Le procès s’ouvre en 1885. Maria Catharina Swanenburg est soupçonnée d’avoir empoisonné près d’une soixantaine de personnes, dont plus d’une vingtaine auraient succombé, mais, faute de preuves suffisantes, on ne la poursuit seulement que pour trois assassinats. Si elle ne présente aucun regret à la barre, les psychiatres relèvent néanmoins une conscience fragile.

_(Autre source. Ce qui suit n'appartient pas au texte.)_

(** [try { m } catch (err) { handler }]. *)
Definition tryCatch {A : Type} (m : M A) (handler : string -> M A) : M A :=
  fun log =>
    match m log with
    | (log', Thrown err) => handler err log'
    | outcome => outcome
    end.

Notation "x <- m ;; k" := (bind m (fun x => k))
  (at level 61, m at next level, right associativity).
Notation "m ;; k" := (bind m (fun _ => k))
  (at level 61, right associativity).

Definition fps : Z := 30.

Definition TRANSITION_DURATION : Q := 3 # 10.   (* seconds *)

(** The three [let]s that carry the transition from frame to frame. *)
Record Tracker : Type := mkTracker {
  prevActiveIdx : Z;
  leavingIdx : Z;
  transitionStartTime : Q
}.

Definition initialTracker : Tracker := mkTracker (-1) (-1) (-1).

(** "Track transitions". *)
Definition trackTransition (tk : Tracker) (activeIdx : Z) (currentTime : Q) : Tracker :=
  if negb (activeIdx =? prevActiveIdx tk)%Z
  then mkTracker activeIdx (prevActiveIdx tk) currentTime
  else tk.

Definition transitionT (tk : Tracker) (currentTime : Q) : Q :=
  if Qle_bool 0 (transitionStartTime tk)
  then JS.min ((currentTime - transitionStartTime tk) / TRANSITION_DURATION) 1
  else 1.

(** The [TransitionState] object literal handed to either renderer. *)
Definition transitionState (tk : Tracker) (activeIdx : Z) (currentTime : Q)
  : Transition.State :=
  let transitionT := transitionT tk currentTime in
  Transition.mkState activeIdx
    (if JS.ltb transitionT 1 then leavingIdx tk else (-1)%Z)
    transitionT.

(** The renderer call of one frame; only whether it returns matters to the
    loop. *)
Definition drawOverlay (env : Env) (variant : TimelineVariant)
    (sections : list Section) (currentTime duration : Q)
    (transition : Transition.State) : Completion unit :=
  match variant with
  | pills =>
      _ <- Pills.drawColoredPillsOverlay (measureText env) sections currentTime
             duration (videoWidth env) (videoHeight env) transition ;;;
      Returned tt
  | dots =>
      _ <- Dots.drawTimelineOverlay (measureText env) sections currentTime
             duration (videoWidth env) (videoHeight env) transition ;;;
      Returned tt
  end.
(** C3.  When the job list is not empty and the acquisition of the engine
    handle fails with [e], the run ends with [e] thrown to its caller, the
    engine receives no call and no notification is sent, and the job list
    is exactly what it was: each job keeps its status, progress, error
    message and output reference (a list of Pending jobs is still a list of
    Pending jobs). *)
Theorem handleProcess_acquire_failure load env options w e :
  jobs w <> [] ->
  fst (await_getFFmpeg (Some OnAcquire) load w) = inl e ->
  fst (handleProcess load env options w) = inl e /\
  jobs (snd (handleProcess load env options w)) = jobs w /\
  engine_calls (snd (handleProcess load env options w)) = engine_calls w /\
  notifications (snd (handleProcess load env options w)) = notifications w /\
  (Forall (fun j => status j = Pending) (jobs w) ->
   Forall (fun j => status j = Pending) (jobs (snd (handleProcess load env options w)))).
Proof.
  intros Hne Hacq. rewrite (handleProcess_unfold load env options w Hne).
  pose proof (await_getFFmpeg_result (Some OnAcquire) load
                (with_isProcessing true w) w eq_refl) as Hres.
  rewrite Hacq in Hres.
  destruct (await_getFFmpeg_frame (Some OnAcquire) load (with_isProcessing true w))
    as (Fj & _ & Fn & Fc & Fu & _).
  destruct (await_getFFmpeg (Some OnAcquire) load (with_isProcessing true w))
    as [r1 w1].
  cbn [fst snd jobs engine_calls notifications object_urls with_isProcessing]
    in Hres, Fj, Fn, Fc, Fu.
  subst r1. cbn [fst snd]. rewrite Fj. auto 10.
Qed.

End OrchestratorFacts.

(** *** Statuses over the notifications of a run *)

Section History.
Context `{NumberToString}.

Lemma status_quiet_refl w : status_quiet w w.
Proof. split; [reflexivity|]. exists []. split; [now rewrite app_nil_r|constructor]. Qed.

Lemma status_quiet_trans w1 w2 w3 :
  status_quiet w1 w2 -> status_quiet w2 w3 -> status_quiet w1 w3.
Proof.
  intros (S1 & n1 & N1 & F1) (S2 & n2 & N2 & F2). split; [congruence|].
  exists (n1 ++ n2). split; [rewrite N2, N1; now rewrite app_assoc|].
  apply Forall_app. split; [exact F1|].
  rewrite <- S1. exact F2.
Qed.

Lemma statuses_alter_same (f : VideoJob -> VideoJob) i js :
  (forall x, status (f x) = status x) ->
  statuses (alter f i js) = statuses js.
Proof.
  intros Hf. unfold statuses.
  rewrite (list_fmap_alter status f id).
  - apply list_alter_id. reflexivity.
  - apply Forall_forall. intros x _. apply Hf.
Qed.

Lemma statuses_alter_set_status s i js :
  statuses (alter (set_status s) i js) = <[i := s]> (statuses js).
Proof.
  unfold statuses. rewrite list_insert_alter.
  apply list_fmap_alter. apply Forall_forall. reflexivity.
Qed.

Lemma run_handler_status_quiet cb r w :
  exists w', run_handler cb r w = (inr tt, w') /\ status_quiet w w'.
Proof.
  destruct cb as [|i].
  - exists w. split; [reflexivity|apply status_quiet_refl].
  - eexists. split; [reflexivity|]. unfold status_quiet. cbn.
    rewrite statuses_alter_same by reflexivity. split; [reflexivity|].
    eexists. split; [reflexivity|]. constructor; [|constructor].
    apply statuses_alter_same. reflexivity.
Qed.
(** * A shallow embedding of [serve.py] (SPA + SSI request handler)

    Python [str] values are lists of code points ([list N]); raw file
    contents are lists of bytes ([list Byte.byte]).  The filesystem is
    static during one request and read only; the handler's effects are
    threaded through a small state-and-exception monad over a world made of
    the filesystem, the process working directory and the log of what the
    handler wrote to the client. *)

From Stdlib Require Import String Ascii List NArith ZArith Arith Lia Bool.
Import ListNotations.
Open Scope N_scope.

(** ** Python strings *)

Definition str := list N.

(** ASCII literal as a Python [str]. *)
Definition lit (s : string) : str := map N_of_ascii (list_ascii_of_string s).

Fixpoint str_eqb (a b : str) : bool :=
  match a, b with
  | [], [] => true
  | x :: a', y :: b' => (x =? y) && str_eqb a' b'
  | _, _ => false
  end.

(** [s.startswith(p)] *)
Fixpoint starts_with (p s : str) : bool :=
  match p, s with
  | [], _ => true
  | x :: p', y :: s' => (x =? y) && starts_with p' s'
  | _, [] => false
  end.

(** [s.endswith(p)] *)
Definition ends_with (p s : str) : bool := starts_with (rev p) (rev s).

(** Strip a literal prefix, as a regex literal does. *)
Fixpoint strip_prefix (p s : str) : option str :=
  match p, s with
  | [], _ => Some s
  | x :: p', y :: s' => if x =? y then strip_prefix p' s' else None
  | _, [] => None
  end.

(** Longest prefix whose characters satisfy [f]: a greedy regex repetition. *)
Fixpoint span (f : N -> bool) (s : str) : str * str :=
  match s with
  | [] => ([], [])
  | c :: s' => if f c then let (a, b) := span f s' in (c :: a, b) else ([], s)
  end.

(** ** Bytes and UTF-8 (Python's strict codec, [errors='replace'] and
    the encoder) *)

Definition bytes := list Byte.byte.

Definition byte_of_N (n : N) : Byte.byte :=
  match Byte.of_N n with Some b => b | None => Byte.x00 end.

Definition in_range (lo hi b : N) : bool := (lo <=? b) && (b <=? hi).

Inductive dstep := DOk (cp : N) (used : nat) | DErr (used : nat).

(** One decoding step; on error, [used] is the length of the maximal
    ill-formed subpart, which CPython replaces by one U+FFFD. *)
Definition decode_step (bs : list N) : dstep :=
  match bs with
  | [] => DErr 0
  | b0 :: r =>
    if b0 <? 128 then DOk b0 1
    else if in_range 194 223 b0 then
      match r with
      | b1 :: _ => if in_range 128 191 b1
                   then DOk ((b0 - 192) * 64 + (b1 - 128)) 2 else DErr 1
      | [] => DErr 1
      end
    else if in_range 224 239 b0 then
      let lo := if b0 =? 224 then 160 else 128 in
      let hi := if b0 =? 237 then 159 else 191 in
      match r with
      | b1 :: r1 =>
        if in_range lo hi b1 then
          match r1 with
          | b2 :: _ => if in_range 128 191 b2
                       then DOk ((b0 - 224) * 4096 + (b1 - 128) * 64 + (b2 - 128)) 3
                       else DErr 2
          | [] => DErr 2
          end
        else DErr 1
      | [] => DErr 1
      end
    else if in_range 240 244 b0 then
      let lo := if b0 =? 240 then 144 else 128 in
      let hi := if b0 =? 244 then 143 else 191 in
      match r with
      | b1 :: r1 =>
        if in_range lo hi b1 then
          match r1 with
          | b2 :: r2 =>
            if in_range 128 191 b2 then
              match r2 with
              | b3 :: _ =>
                if in_range 128 191 b3
                then DOk ((b0 - 240) * 262144 + (b1 - 128) * 4096
                          + (b2 - 128) * 64 + (b3 - 128)) 4
                else DErr 3
              | [] => DErr 3
              end
            else DErr 2
          | [] => DErr 2
          end
        else DErr 1
      | [] => DErr 1
      end
    else DErr 1
  end.

Fixpoint utf8_decode_fuel (fuel : nat) (bs : list N) : option str :=
  match bs with
  | [] => Some []
  | _ :: _ =>
    match fuel with
    | O => None
    | S f =>
      match decode_step bs with
      | DOk cp n => option_map (cons cp) (utf8_decode_fuel f (skipn n bs))
      | DErr _ => None
      end
    end
  end.

(** [b.decode("utf-8")]: [None] is a [UnicodeDecodeError]. *)
Definition utf8_decode (b : bytes) : option str :=
  utf8_decode_fuel (length b) (map Byte.to_N b).

Fixpoint utf8_decode_replace_fuel (fuel : nat) (bs : list N) : str :=
  match bs with
  | [] => []
  | _ :: _ =>
    match fuel with
    | O => []
    | S f =>
      match decode_step bs with
      | DOk cp n => cp :: utf8_decode_replace_fuel f (skipn n bs)
      | DErr n => 65533 :: utf8_decode_replace_fuel f (skipn (Nat.max 1 n) bs)
      end
    end
  end.

(** [b.decode("utf-8", "replace")] on byte values. *)
Definition utf8_decode_replace (bs : list N) : str :=
  utf8_decode_replace_fuel (length bs) bs.

(** Encoding of one code point; lone surrogates raise. *)
Definition encode_cp (c : N) : option (list N) :=
  if c <? 128 then Some [c]
  else if c <? 2048 then Some [192 + c / 64; 128 + c mod 64]
  else if in_range 55296 57343 c then None
  else if c <? 65536 then
    Some [224 + c / 4096; 128 + (c / 64) mod 64; 128 + c mod 64]
  else Some [240 + c / 262144; 128 + (c / 4096) mod 64;
             128 + (c / 64) mod 64; 128 + c mod 64].

(** [s.encode("utf-8")]: [None] is a [UnicodeEncodeError]. *)
Fixpoint utf8_encode (s : str) : option bytes :=
  match s with
  | [] => Some []
  | c :: s' =>
    match encode_cp c, utf8_encode s' with
    | Some b, Some r => Some (map byte_of_N b ++ r)
    | _, _ => None
    end
  end.

(** Universal-newline translation of a text-mode read ([newline=None]):
    ["\r\n"] and a lone ["\r"] become ["\n"]. *)
Fixpoint translate_newlines (s : str) : str :=
  match s with
  | 13 :: (10 :: r) => 10 :: translate_newlines r
  | 13 :: r => 10 :: translate_newlines r
  | c :: r => c :: translate_newlines r
  | [] => []
  end.

(** [str(n)] for a length. *)
Fixpoint uint_str (u : Decimal.uint) : str :=
  match u with
  | Decimal.Nil => []
  | Decimal.D0 u => 48 :: uint_str u
  | Decimal.D1 u => 49 :: uint_str u
  | Decimal.D2 u => 50 :: uint_str u
  | Decimal.D3 u => 51 :: uint_str u
  | Decimal.D4 u => 52 :: uint_str u
  | Decimal.D5 u => 53 :: uint_str u
  | Decimal.D6 u => 54 :: uint_str u
  | Decimal.D7 u => 55 :: uint_str u
  | Decimal.D8 u => 56 :: uint_str u
  | Decimal.D9 u => 57 :: uint_str u
  end.

Definition str_of_nat (n : nat) : str := uint_str (N.to_uint (N.of_nat n)).

(** ** [posixpath] *)

Definition slash : N := 47.

(** [os.path.join(a, b)] *)
Definition os_path_join (a b : str) : str :=
  if starts_with [slash] b then b
  else if match a with [] => true | _ => ends_with [slash] a end then a ++ b
  else a ++ [slash] ++ b.

(** [os.path.dirname(p)]: up to the last ['/'], trailing slashes stripped
    unless the head is made of slashes only. *)
Definition os_path_dirname (p : str) : str :=
  let head := rev (snd (span (fun c => negb (c =? slash)) (rev p))) in
  if match head with [] => false | _ => negb (forallb (N.eqb slash) head) end
  then rev (snd (span (N.eqb slash) (rev head)))
  else head.

(** ** [urllib.parse.unquote] (encoding utf-8, errors 'replace') *)

Definition hex_val (c : N) : option N :=
  if in_range 48 57 c then Some (c - 48)
  else if in_range 65 70 c then Some (c - 55)
  else if in_range 97 102 c then Some (c - 87)
  else None.

(** [unquote_to_bytes] on an ASCII run: ['%'] followed by two hex digits
    is one byte, any other ['%'] stays literal. *)
Fixpoint pct_decode (s : list N) : list N :=
  match s with
  | 37 :: ((h1 :: (h2 :: r) as t2) as t1) =>
    match hex_val h1, hex_val h2 with
    | Some a, Some b => (16 * a + b) :: pct_decode r
    | _, _ => 37 :: pct_decode t1
    end
  | c :: r => c :: pct_decode r
  | [] => []
  end.

(** Maximal ASCII runs ([_asciire]) are unquoted and decoded; other
    characters pass through.  [run] is the current ASCII run, reversed. *)
Fixpoint unquote_parts (s : str) (run : list N) : str :=
  match s with
  | [] => utf8_decode_replace (pct_decode (rev run))
  | c :: r =>
    if c <? 128 then unquote_parts r (c :: run)
    else utf8_decode_replace (pct_decode (rev run)) ++ c :: unquote_parts r []
  end.

Definition unquote (s : str) : str :=
  if existsb (N.eqb 37) s then unquote_parts s [] else s.

(** ** Filesystem and world *)

(** What a path names once the OS has resolved it. *)
Inductive node :=
| NDir
| NFile (readable : bool) (data : bytes).

Definition FS := str -> option node.
(** [/^[a-zA-Z_][a-zA-Z0-9_]*$/], the table-prefix pattern. *)
Definition identifier : re :=
  Seq (Cls (λ c, letter c || underscore c))
      (Star (Cls (λ c, letter c || digit c || underscore c))).


End Regex.

(* ===================================================================== *)
(** ** Plugin life cycle (src/core/plugin.ts) *)
(* ===================================================================== *)

Module Lifecycle.
Import Js Plugin.

(** The private [validateConfig()]: it reads [this.config.stripe]. *)
Definition validateConfig (this : StripeMonetizationPlugin) : outcome unit :=
  let stripe := get "stripe" (config this) in
  if negb (truthy (opt_get stripe "secretKey")) then
    Thrown (Error "Stripe secret key is required")
  else if negb (truthy (opt_get stripe "publishableKey")) then
    Thrown (Error "Stripe publishable key is required")
  else if negb (truthy (opt_get stripe "webhookSecret")) then
    Thrown (Error "Stripe webhook secret is required")
  else Returned tt.

(** [initialize(context)].  [base] is the outcome of
    [super.initialize(context)], a method of the proxy wrapper's
    [BasePlugin]; it is taken to leave the three fields of the plugin
    alone.  The three mocked initializers only log. *)
Definition initialize (base : outcome unit) (this : StripeMonetizationPlugin)
    : outcome unit * StripeMonetizationPlugin :=
  match base with
  | Thrown e => (Thrown e, this)
  | Returned _ =>
      match validateConfig this with
      | Thrown e => (Thrown e, this)
      | Returned _ =>
          (Returned tt,
           {| config := config this;
              stripeEndpoints := stripeEndpoints this;
              initialized := true |})
      end
  end.

(** [healthCheck()]: the three mocked checks are fulfilled with [true]. *)
Definition healthCheck (this : StripeMonetizationPlugin) : bool :=
  if negb (initialized this) then false
  else forallb (λ check, check) [true; true; true].

End Lifecycle.

(* ===================================================================== *)
(** ** Setup helpers and factory (src/utils/helpers.ts,
       src/utils/factory.ts) *)
(* ===================================================================== *)

Module Setups.
Import Js.

(** The three blocks every setup helper writes out in full. *)
Definition stripeBlock (secretKey publishableKey webhookSecret : string) : value :=
  VObj {[ "secretKey" := VStr secretKey;
          "publishableKey" := VStr publishableKey;
          "webhookSecret" := VStr webhookSecret;
          "apiVersion" := VStr "2023-10-16" ]}.

Definition authenticationBlock (jwtSecret : option string) : value :=
  VObj {[ "method" := VStr "jwt";
          "jwt" :=
            VObj {[ "secret" := or_else (of_str jwtSecret)
                                        (VStr "default-development-secret");
                    "expiresIn" := VStr "7d" ]} ]}.

Definition databaseBlock : value :=
  VObj {[ "type" := VStr "sqlite";
          "connection" := VStr "./monetization.db";
          "runMigrations" := VBool true ]}.

(** The object a setup helper returns around its [billing] block. *)
Definition setup (billingModel : string) (jwtSecret : option string)
    (secretKey publishableKey webhookSecret : string) (billing : value)
    : gmap string value :=
  {[ "billingModel" := VStr billingModel;
     "stripe" := stripeBlock secretKey publishableKey webhookSecret;
     "billing" := billing;
     "authentication" := authenticationBlock jwtSecret;
     "database" := databaseBlock;
     "environment" := VStr "development";
     "debug" := VBool true ]}.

Et les chroniqueurs, qui ne manquent pas de couvrir le procès, retrouvent ce que l’on pourrait presque appeler des circonstances atténuantes dans le passé de Maria.
Née dans une famille de douze enfants dont seulement cinq atteignent l’âge adulte, Maria passe sa jeunesse dans les quartiers pauvres de Leyde, déménageant sans cesse car son père, ivrogne, ne parvient que rarement à payer le loyer. Plus tard, mariée à un ouvrier de forge, elle est à nouveau confrontée à la mort et au malheur. Sa première fille meurt du choléra à seulement deux ans, comme 800 autres personnes à Leyde cette année-là. Elle perdra six autres enfants par la suite
Condamnée !
Goeie Mie est finalement condamnée à la réclusion criminelle à perpétuité à l’issue de son procès. Elle purgera sa peine pendant deux ans à Bois-le-Duc avant d’être transférée dans la prison de Gorinchem, une petite ville à l’est de Rotterdam, où elle finira sa vie. Célèbre, elle devient le sujet de chansons et a même le droit à sa statue de cire dans le Panopticum d’Amsterdam. Grâce à elle, enfin, on modifie la loi sur la vente des poisons comme l’arsenic par le public. Une loi pertinente qui n’empêchera pas le lancement, bien des années plus tard, du gin Goeie Mie aux bonnes herbes de sorcière et au détoxifiant du pauvre. A votre santé !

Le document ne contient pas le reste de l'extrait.